Just throwin' another thought out regarding the original topic.

Given that commercial shops with HO tracks are so few and far between, I've always thought it would be a good idea for manufacturers and suppliers to create a mid-level price aimed at hosting facilities that are not a dedicated "shop". For example where a typical shop discount is 45% or so below retail, have another option for home-based facilities allowing them to purchase supplies at say 20% below retail. This could get more products to racetracks without undercutting the "shop" margins...especially if some sort of minimum pricing were enforced. Of course there are a lot more details to making this a successful idea, but I really think it could do wonders for the hobby.


----------



## martybauer31 (Jan 27, 2004)

I agree about wanting a proper website with a shopping cart, it's quite frustrating to go to a site and send an email to find out they are out of inventory when a cart should typically tell you what is in stock and what isn't.

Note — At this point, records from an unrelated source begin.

Lemma publish_inv jc contract hash p unit_ files commit w w' res : publish jc contract hash p unit_ files commit w = (w', res) ->
  exists es, did [Register (jc_tenant_id jc) (jc_run_id jc) p commit (cc_repo_commit contract) files] es w w' /\
  forall o, res = Ok o -> po_patch_unit_id o = p /\ po_decision o = u "executed" /\ po_status o = SUCCEEDED /\ po_worktree_commit o = Some commit /\
    is_Some (po_artifact o) /\ is_Some (po_event_payload o) /\
    exists en, es = [en] /\ payload en = decision_payload p (u "executed") None (Some commit).
Proof.
  unfold publish. intros [(w1 & ref & [D1 _]%perform_inv & Hr)|(x & [D1 _]%perform_inv & ->)]%M_bind_inv; [|by eexists].
  apply M_bind_inv in Hr as [(w2 & now & [D2 _]%perform_inv & Hr)|(x & [D2 _]%perform_inv & ->)];
    [|eexists; split; [exact (did_trans _ _ _ _ _ _ _ D1 D2)|done]].
  pose proof (did_trans _ _ _ _ _ _ _ D1 D2) as D. clear D1 D2.
  apply M_bind_inv in Hr as [(w3 & a & [D3 _]%lift_did & Hr)|(x & [D3 _]%lift_did & ->)];
    [|eexists; split; [exact (did_trans _ _ _ _ _ _ _ D D3)|done]].
  apply M_bind_inv in Hr as [(w4 & ev & [D4 _]%lift_did & Hr)|(x & [D4 _]%lift_did & ->)]; pose proof (did_trans _ _ _ _ _ _ _ D D3) as D';
    [|eexists; split; [exact (did_trans _ _ _ _ _ _ _ D' D4)|done]].
  pose proof (did_trans _ _ _ _ _ _ _ D' D4) as Dp. clear D D3 D' D4.
  apply M_bind_inv in Hr as [(w5 & [] & Hc & Hr)|(x & Hc & ->)].
  - apply record_inv in Hc as [(en & _ & Hp & D5)|(x & [=] & _)].
    apply M_bind_inv in Hr as [(w6 & s & [= <- <-] & Hr)|(x & [=] & ->)].
    apply M_bind_inv in Hr as [(w7 & s & [= <- <-] & Hr)|(x & [=] & ->)].
    injection Hr as <- <-. eexists. split; [exact (did_trans _ _ _ _ _ _ _ Dp D5)|]. intros o [= <-]. cbn. split_and!; try done. by exists en.
  - apply record_inv in Hc as [(en & [=] & _)|(y & _ & D5)]. eexists. split; [exact (did_trans _ _ _ _ _ _ _ Dp D5)|done].
Qed.
End lemmas.

(** ** One patch unit *)

Section units.
Context `{FloatRepr} `{UnicodeDB} `{PydanticDump} `{Printable} `{PatchContracts} `{Ports}.
Context (r : PatchUnitRunner) (jc : JobContext) (contract : ChangeplanActionContract) (hash : pystr) (start_time : f64) (deadline : Z).

Definition own (wt : worktree) : Prop := wt_tenant_id wt = jc_tenant_id jc /\ wt_base_commit wt = cc_repo_commit contract.

Definition creation (request : PatchUnitRequest) : effect :=
  Create (jc_tenant_id jc) (jc_run_id jc) (rq_patch_unit_id request) (cc_repo_commit contract).

(** A unit that succeeded did all of its work, one commit and one registration;
    any other was refused before or in the worktree, or rolled back after a
    beginning of the work. *)
Definition transaction (request : PatchUnitRequest) (o : PatchUnitOutcome) (l : list effect) : Prop :=
  (po_status o = SUCCEEDED /\ po_decision o = u "executed" /\ exists wt commit files, own wt /\ po_worktree_commit o = Some commit /\
     l = creation request :: full_pass request wt ++
         [Register (jc_tenant_id jc) (jc_run_id jc) (rq_patch_unit_id request) commit (cc_repo_commit contract) files]) \/
  (po_status o <> SUCCEEDED /\ po_decision o <> u "executed" /\ po_worktree_commit o = None /\ po_artifact o = None /\ po_event_payload o = None /\
     (l = [] \/ l = [creation request] \/
      exists wt k, own wt /\ k `prefix_of` full_pass request wt /\ l = creation request :: k ++ [Rollback wt])).

(** The entry that records an outcome. *)
Definition recorded (o : PatchUnitOutcome) (en : AuditEntry) : Prop :=
  exists code, payload en = decision_payload (po_patch_unit_id o) (po_decision o) code (po_worktree_commit o) /\
    (code = None <-> po_status o = SUCCEEDED).

Lemma terminal_no_success e : _terminal_status_for e <> SUCCEEDED.
Proof. unfold _terminal_status_for. by destruct (ae_class e). Qed.

Lemma decision_not_executed e : _decision_for e <> u "executed".
Proof. unfold _decision_for. by destruct (ae_class e). Qed.

Lemma deny_unit request d e l w w1 w' res : did l [] w w1 -> _deny jc (rq_patch_unit_id request) d e w1 = (w', res) -> d <> u "executed" ->
  (l = [] \/ l = [creation request] \/ exists wt k, own wt /\ k `prefix_of` full_pass request wt /\ l = creation request :: k ++ [Rollback wt]) ->
  exists l es, did l es w w' /\
    forall o, res = Ok o -> po_patch_unit_id o = rq_patch_unit_id request /\ transaction request o l /\ exists en, es = [en] /\ recorded o en.
Proof.
  intros D1 (es & D2 & Ho)%deny_inv Hd Hl. exists (l ++ []), es. split; [exact (did_trans _ _ _ _ _ _ _ D1 D2)|]. rewrite app_nil_r.
  intros o (Hid & Hdec & Hst & Hwc & Ha & Hev & en & -> & Hp)%Ho. split; [done|]. pose proof (terminal_no_success e) as Hts. split.
  - right. split_and!; try done; by rewrite ?Hst, ?Hdec.
  - exists en. split; [done|]. exists (Some (agent_error_code (ae_class e))). rewrite Hid, Hdec, Hwc. split; [done|]. by rewrite Hst.
Qed.

Lemma try_agent_inv {A} (m : M World runner_exn A) w w' res : try_agent m w = (w', res) ->
  (exists a, m w = (w', Ok a) /\ res = Ok (inr a)) \/ (exists e, m w = (w', Raise (Agent e)) /\ res = Ok (inl e)) \/
  (exists e, m w = (w', Raise e) /\ res = Raise e).
Proof. unfold try_agent. destruct (m w) as [w1 [a|[]]]; intros [= <- <-]; eauto 10. Qed.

That being said, there are a number of sites that pictures of the product along with descriptions with no carts and they are extremely easy to get in touch with and are great communicators (RTHO, Scale Engineering, Slot Pro, to name a few).

Sites with shopping carts that do well for me are Jag Hobbies and Lucky Bob's. The only vendor of the "Big 3" that I have experience with is Scale Auto/BSRT... yes, their site is out of date but a phone call or an email is always quickly answered and they ship fast as well.

Like any hobby, unfortunately you have to put some effort into it and do some homework to figure out what the best way of doing things is. It unfortunate that HO racing isn't more popular and that local hobby shops don't have rows dedicated to it. I can throw a stick in any direction and hit a shop carrying RC and train stuff, but slot cars in any scale just isn't prevalent.

For our hobby it's primarily the "basement" racers that are talking on these forums, and it's places like this where I came across my group, which has led me to monthly racing between Seattle and Portland and national races elsewhere.

I can't imagine spending $150 on a Tomy International set and then stuffing it in the closet when I can't find spare parts for it at the local Hobby Lobby. The internet is far too powerful to give up on a hobby with doing a little Google Fu first. If people don't want to do even a basic search to find out if there are others out there, not sure I really want to race with them, as those are typically the guys who would rather have someone hand them a car, let them race and go home.

This hobby is so much more than that, local shop or not.


----------



## bkreaume (Feb 6, 2010)

SwamperGene said:


> Maybe so but the jockey is still hasn't found his way to the finish line


LOL...

I agree about the mid-level pricing. all industries need to evolve to survive.

Marty,

My point of view is coming from a newbie. if it is the first time hearing and coming across these websites most will leave and never return.

imagine if you had to email one of the vendors on amazon or ebay just to order because they did not set it up right. would you do it. Big guy or little guy, you do not have the benefit of face to face interaction for internet sales. you have to develop trust in the first few seconds when someone visits your site.


----------



## Steve F (Apr 30, 2007)

It all boils down to the need for manufacturers and distributors to police both themselves and their retail channels. Wizzard does it said:


> manufacturers responsibility[/I] to see that this doesn't happen.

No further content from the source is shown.